**The problem**
Take the entries below and print only the lines from the one with "Definition of_N (n" through the one with "Definition byte (x", exactly as they stand, both ends included.

Data records
━━━━━━━━
(** *** The segmentation layer: the promise callbacks *)

Lemma skeleton_layers_paired_app l1 l2 :
  skeleton_layers_paired l1 → skeleton_layers_paired l2 → skeleton_layers_paired (l1 ++ l2).
Proof.
  intros [H1 H1'] [H2 H2']. split.
  - intros i b Hi. apply lookup_app_Some in Hi as [Hi|[Hlen Hi]].
    + apply lookup_app_Some. left. by apply H1.
    + apply lookup_app_Some. right. split; [lia|].
      replace (S i - length l1)%nat with (S (i - length l1)) by lia. by apply H2.
  - intros i b Hi. apply lookup_app_Some in Hi as [Hi|[Hlen Hi]].
    + destruct (H1' i b Hi) as (j & -> & Hj). exists j. split; [done|].
      apply lookup_app_Some. by left.
    + destruct (H2' _ b Hi) as (j & Hij & Hj). exists (length l1 + j)%nat.
      split; [lia|]. apply lookup_app_Some. right. split; [lia|].
      by replace (length l1 + j - length l1)%nat with j by lia.
Qed.

Ltac nothing_added :=
  split; [done|];
  split; [intros ? Hin; by apply elem_of_nil in Hin|];
  split; [intros ? Hin; by apply elem_of_nil in Hin|];
  split; [intros ? Hin; by apply elem_of_nil in Hin|];
  split; intros ? ?; by rewrite lookup_nil.

Ltac added_eq Hd :=
  unfold addMesh, addRenderLayer; cbn; rewrite ?Hd, <- ?app_assoc; done.
(** The cluster at a position after a record is placed: an old cluster
    untouched, or the cluster the record joined. *)
Lemma assign_lookup st sr i c :
  wf st →
  clusters (assign st sr) !! i = Some c →
  let found := find st (strong_key sr) (fuzzy_key sr) in
  (i ≠ target found st ∧ clusters st !! i = Some c)
  ∨ (i = target found st
     ∧ ∃ c0, c = joined sr c0
             ∧ ((found = Some i ∧ clusters st !! i = Some c0)
                ∨ (found = None ∧ i = length (clusters st)
                   ∧ c0 = mkCluster (next_id st) [] ∅ ∅))).
Proof.
  intros Hwf Hi found.
  destruct (assign_cases ratio weak use_fuzzy strong_only st sr Hwf)
    as [(l1 & cl & l2 & Hf & Hcl & Hcl') | [Hf Hcl']];
    fold found in Hf; rewrite Hcl' in Hi; rewrite Hf; simpl.
  - destruct (decide (i = length l1)) as [-> | Hne].
    + right. split; [done |]. exists cl.
      rewrite list_lookup_middle in Hi by done. injection Hi as <-.
      split; [done |]. left. split; [done |]. rewrite Hcl.
      by rewrite list_lookup_middle.
    + left. split; [done |]. rewrite Hcl, <- Hi.
      destruct (decide (i < length l1)) as [Hlt | Hge].
      * by rewrite !lookup_app_l.
      * rewrite !lookup_app_r by lia.
        destruct (i - length l1) as [|j] eqn:Hj; [lia | done].
  - apply lookup_app_Some in Hi as [Hi | [Hge Hi]].
    + left. split; [| done]. apply lookup_lt_Some in Hi. lia.
    + destruct (i - length (clusters st)) as [|j] eqn:Hj; [| by destruct j].
      injection Hi as <-. right. split; [lia |]. eexists. split; [done |].
      right. split; [done |]. split; [lia | done].
Qed.

Lemma find_cluster_strong st sk fk i :
  truthy sk = true → strong_index st !! or_empty sk = Some i →
  find st sk fk = Some i.
Proof. intros Ht Hi. unfold find_cluster. by rewrite Ht, Hi. Qed.

Lemma strong_index_assign st sr :
  strong_index (assign st sr) =
    if truthy (strong_key sr)
    then <[ or_empty (strong_key sr)
            := target (find st (strong_key sr) (fuzzy_key sr)) st ]> (strong_index st)
    else strong_index st.
Proof. apply place_strong_index. Qed.

(** *** Equal strong keys, one cluster *)

Lemma strong_indexed_assign st sr :
  wf st → strong_indexed st → strong_indexed (assign st sr).
Proof.
  intros Hwf Hinv i c m Hi Hm Ht.
  rewrite strong_index_assign.
  set (found := find st (strong_key sr) (fuzzy_key sr)).
  assert (Hold : ∀ j c', clusters st !! j = Some c' → m ∈ members c' →
            (if truthy (strong_key sr)
             then <[or_empty (strong_key sr) := target found st]> (strong_index st)
             else strong_index st) !! or_empty (strong_key m) = Some j).
  { intros j c' Hj Hm'. pose proof (Hinv j c' m Hj Hm' Ht) as Hidx.
    destruct (truthy (strong_key sr)) eqn:Hsr; [| done].
    destruct (decide (or_empty (strong_key sr) = or_empty (strong_key m))) as [E | E].
    - rewrite E, lookup_insert_eq. f_equal. unfold found, target.
      rewrite (find_cluster_strong st (strong_key sr) (fuzzy_key sr) j Hsr); [done |].
      by rewrite E.
    - by rewrite lookup_insert_ne. }
  destruct (assign_lookup st sr i c Hwf Hi) as [[Hne Hc] | [Hit (c0 & -> & Hc0)]].
  - by eapply Hold.
  - fold found in Hit, Hc0. rewrite members_joined in Hm.
    apply elem_of_app in Hm as [Hm | Hm].
    + destruct Hc0 as [[Hf Hc0] | (Hf & Hlen & ->)]; [| by apply not_elem_of_nil in Hm].
      by eapply Hold.
    + apply list_elem_of_singleton in Hm as ->. rewrite Ht, Hit.
      apply lookup_insert_eq.
Qed.

Lemma strong_indexed_assign_all srs : strong_indexed (assign_all init srs).
Proof.
  induction srs as [|sr srs IH] using rev_ind.
  - intros i c m Hi. simpl in Hi. by rewrite lookup_nil in Hi.
  - rewrite assign_all_snoc. apply strong_indexed_assign; [apply wf_assign_all | done].
Qed.

(** X9: two members with the same usable strong key are in the same cluster,
    whatever the fuzzy settings and the order of arrival. *)
Theorem same_strong_key_same_cluster srcs cls i j c c' m m' :
  build_clusters table splitext_ext MARCReader ratio VALIDATE srcs weak
    use_fuzzy strong_only = Some cls →
  cls !! i = Some c → cls !! j = Some c' →
  m ∈ members c → m' ∈ members c' →
  truthy (strong_key m) = true →
  strong_key m = strong_key m' →
  i = j.
Proof.
  rewrite build_assign_all.
  destruct (run_records srcs) as [srs|]; simpl; [| done]. intros [= <-].
  intros Hi Hj Hm Hm' Ht Heq.
  pose proof (strong_indexed_assign_all srs i c m Hi Hm Ht) as H1.
  assert (Ht' : truthy (strong_key m') = true) by by rewrite <- Heq.
  pose proof (strong_indexed_assign_all srs j c' m' Hj Hm' Ht') as H2.
  rewrite <- Heq in H2. congruence.
Qed.

(** *** The key sets of a cluster *)

Lemma keys_recorded_joined sr c :
  keys_recorded c → keys_recorded (joined sr c).
Proof.
  intros [Hs Hf]. split; intros k.
  - rewrite members_joined.
    assert (strong_keys (joined sr c)
            = if truthy (strong_key sr)
              then strong_keys c ∪ {[or_empty (strong_key sr)]} else strong_keys c) as ->.
    { unfold joined. by destruct (truthy (strong_key sr)), (truthy (fuzzy_key sr)). }
    destruct (truthy (strong_key sr)) eqn:Ht.
    + destruct (truthy_Some _ Ht) as [Hsk Hne].
      rewrite elem_of_union, Hs, elem_of_singleton. split.
      * intros [(m & Hm & Hk) | ->].
        -- exists m. split; [apply elem_of_app; by left | done].
        -- exists sr. split; [apply elem_of_app; right; by apply list_elem_of_singleton |].
           done.
      * intros (m & [Hm | ->%list_elem_of_singleton]%elem_of_app & Hk & Hne').
        -- left. by exists m.
        -- right. rewrite Hk. done.
    + rewrite Hs. split.
      * intros (m & Hm & Hk). exists m. split; [apply elem_of_app; by left | done].
      * intros (m & [Hm | ->%list_elem_of_singleton]%elem_of_app & Hk & Hne').
        -- by exists m.
        -- rewrite Hk in Ht. simpl in Ht. by rewrite (nonempty_true _ Hne') in Ht.
  - rewrite members_joined.
    assert (fuzzy_keys (joined sr c)
            = if truthy (fuzzy_key sr)
              then fuzzy_keys c ∪ {[or_empty (fuzzy_key sr)]} else fuzzy_keys c) as ->.
    { unfold joined. by destruct (truthy (strong_key sr)), (truthy (fuzzy_key sr)). }
    destruct (truthy (fuzzy_key sr)) eqn:Ht.
    + destruct (truthy_Some _ Ht) as [Hsk Hne].
      rewrite elem_of_union, Hf, elem_of_singleton. split.
      * intros [(m & Hm & Hk) | ->].
        -- exists m. split; [apply elem_of_app; by left | done].
        -- exists sr. split; [apply elem_of_app; right; by apply list_elem_of_singleton |].
           done.
      * intros (m & [Hm | ->%list_elem_of_singleton]%elem_of_app & Hk & Hne').
        -- left. by exists m.
        -- right. rewrite Hk. done.
    + rewrite Hf. split.
      * intros (m & Hm & Hk). exists m. split; [apply elem_of_app; by left | done].
      * intros (m & [Hm | ->%list_elem_of_singleton]%elem_of_app & Hk & Hne').
        -- by exists m.
        -- rewrite Hk in Ht. simpl in Ht. by rewrite (nonempty_true _ Hne') in Ht.
Qed.
(** * NoteKeeper: the persistent store ([db]) and its lookup helpers ([utils.js])

    A shallow embedding of the data-persistence core of the NoteKeeper
    application: the exported [db] object with its [post], [get], [update]
    and [delete] operations, the helpers it imports from
    [Assets/JS/utils.js], and the two platform services they rest on (the
    array methods and [JSON.stringify] / [JSON.parse] over the one
    [localStorage] slot).

    Conventions of the embedding.
    - A JavaScript string is a [string]; each character stands for one code
      unit.
    - A Number is an integer [Z]: the only Numbers of the store are
      millisecond timestamps, on which Number arithmetic and printing are
      exact.
    - A note is a plain object whose properties are strings or Numbers; it
      is a finite map from property names to values, so spreading and
      [Object.assign] are map unions.  The order in which an object
      enumerates its properties is not kept: no operation of [db] observes
      it.  A notebook and the store have the fixed shape their constructors
      give them and are records.
    - An object reference obtained from [find] is the position of the object
      in its array together with the object read there; a mutation through
      the reference is an update of the array at that position.
    - [new Date().getTime()] is an input of the operation that reads it.
    - An operation is a function from the state (the module variable
      [noteKeeperDB] and the text held in the storage slot) to a completion
      and a state; a raised exception is the completion [Throw]. *)

From Stdlib Require Import ZArith String Ascii DecimalString DecimalZ Lia.
From stdpp Require Import base option list gmap strings.

Local Open Scope Z_scope.

(** ** Values and data model *)

Inductive jsval : Type :=
  | JStr (s : string)
  | JNum (z : Z).

#[global] Instance jsval_eq_dec : EqDecision jsval.
Proof. solve_decision. Defined.

(** A note object, [{ id, notebookId, title, text, postedOn, ... }]. *)
Abbreviation Note := (gmap string jsval).

(** A notebook object, [{ id, name, notes }]. *)
Record Notebook : Type := mkNotebook {
  notebook_id : string;
  notebook_name : string;
  notebook_notes : list Note
}.

(** The store object, [{ notebooks }]. *)
Record Store : Type := mkStore {
  notebooks : list Notebook
}.

#[global] Instance Notebook_eq_dec : EqDecision Notebook.
Proof. solve_decision. Defined.

#[global] Instance Store_eq_dec : EqDecision Store.
Proof. solve_decision. Defined.

Definition set_name (name : string) (nb : Notebook) : Notebook :=
  mkNotebook (notebook_id nb) name (notebook_notes nb).

Definition set_notes (f : list Note → list Note) (nb : Notebook) : Notebook :=
  mkNotebook (notebook_id nb) (notebook_name nb) (f (notebook_notes nb)).

(** ** Array and object built-ins used by the code *)

Module Array.

(** [arr.push(x)] *)
Definition push {A} (x : A) (arr : list A) : list A := arr ++ [x].

(** [arr.unshift(x)] *)
Definition unshift {A} (x : A) (arr : list A) : list A := x :: arr.

(** [arr.find(p)]: the first element satisfying [p], here with its
    position, or [None] for [undefined]. *)
Definition find {A} (p : A → bool) (arr : list A) : option (nat * A) :=
  list_find (λ x, p x = true) arr.

(** [arr.findIndex(p)]: the position of the first element satisfying [p],
    or [-1]. *)
Definition findIndex {A} (p : A → bool) (arr : list A) : Z :=
  match list_find (λ x, p x = true) arr with
  | Some (i, _) => Z.of_nat i
  | None => -1
  end.

(** [arr.splice(start, deleteCount)], the array left behind.  A negative
    [start] counts from the end of the array. *)
Definition splice {A} (start deleteCount : Z) (arr : list A) : list A :=
  let len := Z.of_nat (length arr) in
  let actualStart :=
    if start <? 0 then Z.max (len + start) 0 else Z.min start len in
  let actualDeleteCount :=
    Z.min (Z.max deleteCount 0) (len - actualStart) in
  take (Z.to_nat actualStart) arr
    ++ drop (Z.to_nat (actualStart + actualDeleteCount)) arr.

End Array.
(** X9.  After a load that returns, a stored row whose [customer_id] occurs
    among the rows that passed the filter holds the columns of the last of
    them, and a stored row whose [customer_id] does not occur among them is
    a row that was stored before, unchanged. *)
Theorem last_row_wins (fs : string -> file) (name : string) (bs : Z)
    (records : list (list string)) (s s' : env) (v : pyval)
    (rows : list customer) :
  fs name = Csv records ->
  process_and_insert_csv fs name bs s = (s', Ok v) ->
  snapshot (conn s) = Some rows ->
  exists rows' es,
    snapshot (conn s') = Some rows'
    /\ coerced (map row_tuple (kept (DictReader records))) es
    /\ (forall r l1 e l2,
          r ∈ rows' -> es = l1 ++ e :: l2 ->
          customer_id e = customer_id (cols r) ->
          Forall (fun e' => customer_id e' <> customer_id e) l2 ->
          cols r = e)
    /\ (forall r, r ∈ rows' -> customer_id (cols r) ∉ map customer_id es ->
          r ∈ rows).
Proof.
  intros Hfs H Hs.
  destruct (load_table _ _ _ _ _ _ _ _ Hfs H Hs) as (es & Hco & ->).
  eexists _, es. split; [done |]. split; [done |]. split.
  - intros r l1 e l2 Hin -> Hk Hl2.
    rewrite <- (upsert_all_settled _ _ _ _ Hin) at 1.
    by apply overwrite_last.
  - intros r. apply upsert_all_untouched.
Qed.
(** Asking the candidates [gs] one after the other from the state [e]: the
    first 200 response, if there is one. *)
Fixpoint first_answer (gs : list Gateway) (e : Ext) : option Response :=
  match gs with
  | [] => None
  | gateway :: rest =>
      let '(o, e') := requests_send (request_of gateway) e in
      match o with
      | Responds r =>
          if (status_code r =? 200)%Z then Some r else first_answer rest e'
      | Fails _ => first_answer rest e'
      end
  end.

(** What [classify] says about a file left for a payload: its extension
    and its contents. *)
Definition persisted (content : bytes) (extension : string) (data : bytes)
  : Prop :=
  match classify content with
  | ClsJPEG | ClsPNG | ClsImage _ =>
      extension = match Image_open content with
                  | Ok _ => ".jpg"%string
                  | Raise _ => ".bin"%string
                  end /\
      data = content
  | ClsJSON =>
      (extension = ".json"%string /\
       exists text value,
         decode content = Ok text /\ json_loads text = Ok value /\
         data = json_dump_indent2 value) \/
      ((extension = ".txt"%string \/ extension = ".bin"%string) /\
       data = content)
  | ClsUnknown => extension = ".bin"%string /\ data = content
  end.
(** * Verification of the CSV/S3 row encoding and the samplers of veneur

    Shallow embedding of [plugins/s3/csv.go] ([EncodeInterMetricCSV]),
    of the parts of Go's [encoding/csv], [bufio], [unicode/utf8] and
    [time] packages (Go 1.10) it relies on, and of the samplers whose
    tests accompany it. *)

From Stdlib Require Import ZArith QArith List String Ascii Bool Lia.
From Stdlib Require Import Numbers.DecimalString Numbers.DecimalN.
Import ListNotations.
Open Scope string_scope.

(* ================================================================== *)
(** ** Strings *)

Module Str.
Definition tab : ascii := Ascii.ascii_of_nat 9.
Definition lf : ascii := Ascii.ascii_of_nat 10.
Definition cr : ascii := Ascii.ascii_of_nat 13.
Definition dquote : ascii := Ascii.ascii_of_nat 34.

Definition char (c : ascii) : string := String c EmptyString.

(** [strings.Join] *)
Fixpoint join (sep : string) (l : list string) : string :=
  match l with
  | [] => ""
  | [s] => s
  | s :: rest => s ++ sep ++ join sep rest
  end.

Fixpoint contains_char (c : ascii) (s : string) : bool :=
  match s with
  | EmptyString => false
  | String c' s' => Ascii.eqb c c' || contains_char c s'
  end.

(** Decimal rendering of naturals and integers. *)
Definition of_N (n : N) : string := NilEmpty.string_of_uint (N.to_uint n).
Definition of_Z (z : Z) : string := NilEmpty.string_of_int (Z.to_int z).

(** [n] rendered in decimal, left-padded with zeros to [width]. *)
Definition pad_N (width : nat) (n : N) : string :=
  let s := of_N n in
  String.concat "" (repeat "0" (width - String.length s)) ++ s.


(** [s[:n]] and [s[n:]], cut at the end of [s]. *)
Fixpoint take (n : nat) (s : string) : string :=
  match n, s with
  | O, _ => EmptyString
  | _, EmptyString => EmptyString
  | S n', String c s' => String c (take n' s')
  end.

Fixpoint drop (n : nat) (s : string) : string :=
  match n, s with
  | O, _ => s
  | _, EmptyString => EmptyString
  | S n', String _ s' => drop n' s'
  end.

End Str.


(* ================================================================== *)
(** ** Go's [unicode/utf8] *)

Module Utf8.
Import Str.
Open Scope Z_scope.

Definition RuneSelf : Z := 128.
Definition UTFMax : nat := 4.
Definition RuneError : Z := 65533.
Definition MaxRune : Z := 1114111.

(** [utf8.ValidRune]: not negative, not a surrogate, at most [MaxRune]. *)
Definition ValidRune (r : Z) : bool :=
  ((0 <=? r) && (r <? 55296)) || ((57343 <? r) && (r <=? MaxRune)).

(** [byte(x)]: the low 8 bits of [x]. *)
Definition byte (x : Z) : ascii := ascii_of_N (Z.to_N (x mod 256)).

(** [utf8.EncodeRune], which [string(r)] also uses: a negative rune, a
    surrogate or a rune above [MaxRune] is written as [RuneError]. *)
Definition EncodeRune (r : Z) : string :=
  if (0 <=? r) && (r <=? 127) then char (byte r)
  else if (0 <=? r) && (r <=? 2047) then
    char (byte (Z.lor 192 (Z.shiftr r 6))) ++ char (byte (Z.lor 128 (Z.land r 63)))
  else
    let r := if ValidRune r then r else RuneError in
    if r <=? 65535 then
      char (byte (Z.lor 224 (Z.shiftr r 12)))
      ++ char (byte (Z.lor 128 (Z.land (Z.shiftr r 6) 63)))
      ++ char (byte (Z.lor 128 (Z.land r 63)))
    else
      char (byte (Z.lor 240 (Z.shiftr r 18)))
      ++ char (byte (Z.lor 128 (Z.land (Z.shiftr r 12) 63)))
      ++ char (byte (Z.lor 128 (Z.land (Z.shiftr r 6) 63)))
      ++ char (byte (Z.lor 128 (Z.land r 63))).

End Utf8.

(* ================================================================== *)
(** ** Go's [bufio.Writer] (Go 1.10)

    The buffered writer [encoding/csv] writes through.  Its underlying
    [io.Writer] is a [Sink]: the bytes it has taken, and how many more it
    takes before it fails ([None]: it never fails).  A call that asks for
    more writes the bytes the sink still takes and returns an error.
    Since [bufio] makes no call after the first error, this covers every
    writer whose failing call writes a prefix of its argument. *)

Module Bufio.
Import Str.
Open Scope nat_scope.

(** The error of the underlying writer, and [io.ErrShortWrite]. *)
Inductive Err := ErrUnderlying | ErrShortWrite.

Record Sink := mkSink { s_out : string; s_room : option nat }.

(** [wr.Write(p)]: the sink after the call, the count, the error. *)
Definition sink_write (u : Sink) (p : string) : Sink * nat * option Err :=
  match s_room u with
  | None => (mkSink (s_out u ++ p) None, String.length p, None)
  | Some k =>
      if (String.length p <=? k)%nat
      then (mkSink (s_out u ++ p) (Some (k - String.length p)%nat), String.length p, None)
      else (mkSink (s_out u ++ take k p) (Some 0), k, Some ErrUnderlying)
  end.

(** [bufio.Writer]: the sticky error [err], the buffered bytes [buf]
    ([b.buf[0:b.n]]), the buffer size [len(b.buf)] and the writer [wr]. *)
Record Writer := mkWriter { err : option Err; buf : string; size : nat; wr : Sink }.

Definition defaultBufSize : nat := 4096.

(** [bufio.NewWriter] *)
Definition NewWriter (u : Sink) : Writer := mkWriter None "" defaultBufSize u.

Definition with_buf (b : Writer) (s : string) : Writer := mkWriter (err b) s (size b) (wr b).

Definition Available (b : Writer) : nat := (size b - String.length (buf b))%nat.
Definition Buffered (b : Writer) : nat := String.length (buf b).

(** [Writer.Flush]: on an error, the bytes not taken stay buffered and
    the error sticks. *)
Definition Flush (b : Writer) : Writer * option Err :=
  match err b with
  | Some e => (b, Some e)
  | None =>
      if Nat.eqb (Buffered b) 0 then (b, None)
      else
        let '(u, n, e) := sink_write (wr b) (buf b) in
        let e := match e with
                 | None => if (n <? Buffered b)%nat then Some ErrShortWrite else None
                 | Some e => Some e
                 end in
        match e with
        | Some e => (mkWriter (Some e) (drop n (buf b)) (size b) u, Some e)
        | None => (mkWriter None "" (size b) u, None)
        end
  end.

(** The loop of [Writer.WriteString]: while [s] does not fit and there is
    no error, fill the buffer ([copy(b.buf[b.n:], s)]) and flush it.  The
    fuel [S (length s)] that [WriteString] gives is never exhausted when
    the size is positive: every iteration after the first one copies a
    whole buffer. *)
Fixpoint writeString_loop (fuel : nat) (b : Writer) (s : string) : Writer * string :=
  match fuel with
  | O => (b, s)
  | S fuel' =>
      if ((Available b <? String.length s)%nat
          && match err b with None => true | Some _ => false end)%bool then
        let n := Available b in
        let b := with_buf b (buf b ++ take n s) in
        let b := fst (Flush b) in
        writeString_loop fuel' b (drop n s)
      else (b, s)
  end.

(** [Writer.WriteString] *)
Definition WriteString (b : Writer) (s : string) : Writer * option Err :=
  let '(b, s) := writeString_loop (S (String.length s)) b s in
  match err b with
  | Some e => (b, Some e)
  | None => (with_buf b (buf b ++ take (Available b) s), None)
  end.

(** [Writer.WriteByte] *)
Definition WriteByte (b : Writer) (c : ascii) : Writer * option Err :=
  match err b with
  | Some e => (b, Some e)
  | None =>
      let '(b, e) := if Nat.eqb (Available b) 0 then Flush b else (b, None) in
      match e with
      | Some _ => (b, err b)
      | None => (with_buf b (buf b ++ char c), None)
      end
  end.

(** [Writer.WriteRune] *)
Definition WriteRune (b : Writer) (r : Z) : Writer * option Err :=
  if (r <? Utf8.RuneSelf)%Z then WriteByte b (Utf8.byte r)
  else
    match err b with
    | Some e => (b, Some e)
    | None =>
        if (Available b <? Utf8.UTFMax)%nat then
          let b := fst (Flush b) in
          match err b with
          | Some e => (b, Some e)
          | None =>
              if (Available b <? Utf8.UTFMax)%nat then WriteString b (Utf8.EncodeRune r)
              else (with_buf b (buf b ++ Utf8.EncodeRune r), None)
          end
        else (with_buf b (buf b ++ Utf8.EncodeRune r), None)
    end.

(** [b.Write(nil)]: the loop of [Write] does not run for an empty slice,
    which returns [b.err]. *)
Definition Write_nil (b : Writer) : option Err := err b.

(** The early return on an error of the code that calls the writer. *)
Definition bind (r : Writer * option Err) (k : Writer -> Writer * option Err)
  : Writer * option Err :=
  match r with
  | (b, Some e) => (b, Some e)
  | (b, None) => k b
  end.

End Bufio.

(* ================================================================== *)
(** ** Go's [encoding/csv] writer (Go 1.10) *)

Module Csv.
Import Str.
Open Scope Z_scope.

(** [csv.Writer]: the delimiter rune [Comma], [UseCRLF], and the
    [bufio.Writer] it writes through. *)
Record Writer := mkWriter { Comma : Z; UseCRLF : bool; w : Bufio.Writer }.

(** [csv.NewWriter] *)
Definition NewWriter (u : Bufio.Sink) : Writer := mkWriter 44 false (Bufio.NewWriter u).

(** The error of [Writer.Write]: [errInvalidDelim], or the error of the
    [bufio.Writer]. *)
Inductive WriteError := ErrInvalidDelim | IOError (e : Bufio.Err).

(** [validDelim] *)
Definition validDelim (r : Z) : bool :=
  negb (r =? 0) && negb (r =? 34) && negb (r =? 13) && negb (r =? 10)
  && Utf8.ValidRune r && negb (r =? Utf8.RuneError).

(** [unicode.IsSpace] of the first rune of a UTF-8 string: the Latin-1
    spaces and the other code points of the [White_Space] table. *)
Definition starts_with_space (s : string) : bool :=
  match List.map nat_of_ascii (list_ascii_of_string s) with
  | (9 | 10 | 11 | 12 | 13 | 32) :: _ => true
  | 194 :: (133 | 160) :: _ => true                        (* U+0085, U+00A0 *)
  | 225 :: 154 :: 128 :: _ => true                         (* U+1680 *)
  | 226 :: 128 :: b :: _ =>                                (* U+2000..U+200A, U+2028, U+2029, U+202F *)
      ((128 <=? b) && (b <=? 138)) || (b =? 168) || (b =? 169) || (b =? 175)
  | 226 :: 129 :: 159 :: _ => true                         (* U+205F *)
  | 227 :: 128 :: 128 :: _ => true                         (* U+3000 *)
  | _ => false
  end%nat.

(** [strings.Contains(s, sub)] *)
Fixpoint contains_sub (sub s : string) : bool :=
  String.prefix sub s
  || match s with
     | EmptyString => false
     | String _ s' => contains_sub sub s'
     end.

(** [strings.ContainsRune(s, r)] for the runes [validDelim] accepts: an
    ASCII rune is searched as a byte, any other as its UTF-8 bytes.
    ([RuneError] and invalid runes, which [validDelim] rejects before
    [fieldNeedsQuotes] runs, are not modelled and give [false].) *)
Definition ContainsRune (s : string) (r : Z) : bool :=
  if (0 <=? r) && (r <? Utf8.RuneSelf) then contains_char (Utf8.byte r) s
  else if Utf8.ValidRune r && negb (r =? Utf8.RuneError)
  then contains_sub (Utf8.EncodeRune r) s
  else false.

(** [Writer.fieldNeedsQuotes] *)
Definition fieldNeedsQuotes (comma : Z) (field : string) : bool :=
  if String.eqb field "" then false
  else if String.eqb field "\." || ContainsRune field comma
          || contains_char dquote field || contains_char cr field
          || contains_char lf field
  then true
  else starts_with_space field.

Definition is_special (c : ascii) : bool :=
  Ascii.eqb c dquote || Ascii.eqb c cr || Ascii.eqb c lf.

(** [strings.IndexAny] of the double quote, CR and LF in a field, or
    [len(field)] when there is none. *)
Fixpoint index_special (s : string) : nat :=
  match s with
  | EmptyString => O
  | String c s' => if is_special c then O else S (index_special s')
  end.

(** The [switch field[0]] of the quoted-field loop. *)
Definition write_special (crlf : bool) (b : Bufio.Writer) (c : ascii)
  : Bufio.Writer * option Bufio.Err :=
  if Ascii.eqb c dquote then Bufio.WriteString b (char dquote ++ char dquote)
  else if Ascii.eqb c cr then (if crlf then (b, None) else Bufio.WriteByte b cr)
  else if Ascii.eqb c lf then
    (if crlf then Bufio.WriteString b (char cr ++ char lf) else Bufio.WriteByte b lf)
  else (b, None).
━━━━━━━━
**The completed task**
Definition of_N (n : N) : string := NilEmpty.string_of_uint (N.to_uint n).
Definition of_Z (z : Z) : string := NilEmpty.string_of_int (Z.to_int z).

(** [n] rendered in decimal, left-padded with zeros to [width]. *)
Definition pad_N (width : nat) (n : N) : string :=
  let s := of_N n in
  String.concat "" (repeat "0" (width - String.length s)) ++ s.


(** [s[:n]] and [s[n:]], cut at the end of [s]. *)
Fixpoint take (n : nat) (s : string) : string :=
  match n, s with
  | O, _ => EmptyString
  | _, EmptyString => EmptyString
  | S n', String c s' => String c (take n' s')
  end.

Fixpoint drop (n : nat) (s : string) : string :=
  match n, s with
  | O, _ => s
  | _, EmptyString => EmptyString
  | S n', String _ s' => drop n' s'
  end.

End Str.


(* ================================================================== *)
(** ** Go's [unicode/utf8] *)

Module Utf8.
Import Str.
Open Scope Z_scope.

Definition RuneSelf : Z := 128.
Definition UTFMax : nat := 4.
Definition RuneError : Z := 65533.
Definition MaxRune : Z := 1114111.

(** [utf8.ValidRune]: not negative, not a surrogate, at most [MaxRune]. *)
Definition ValidRune (r : Z) : bool :=
  ((0 <=? r) && (r <? 55296)) || ((57343 <? r) && (r <=? MaxRune)).

(** [byte(x)]: the low 8 bits of [x]. *)
Definition byte (x : Z) : ascii := ascii_of_N (Z.to_N (x mod 256)).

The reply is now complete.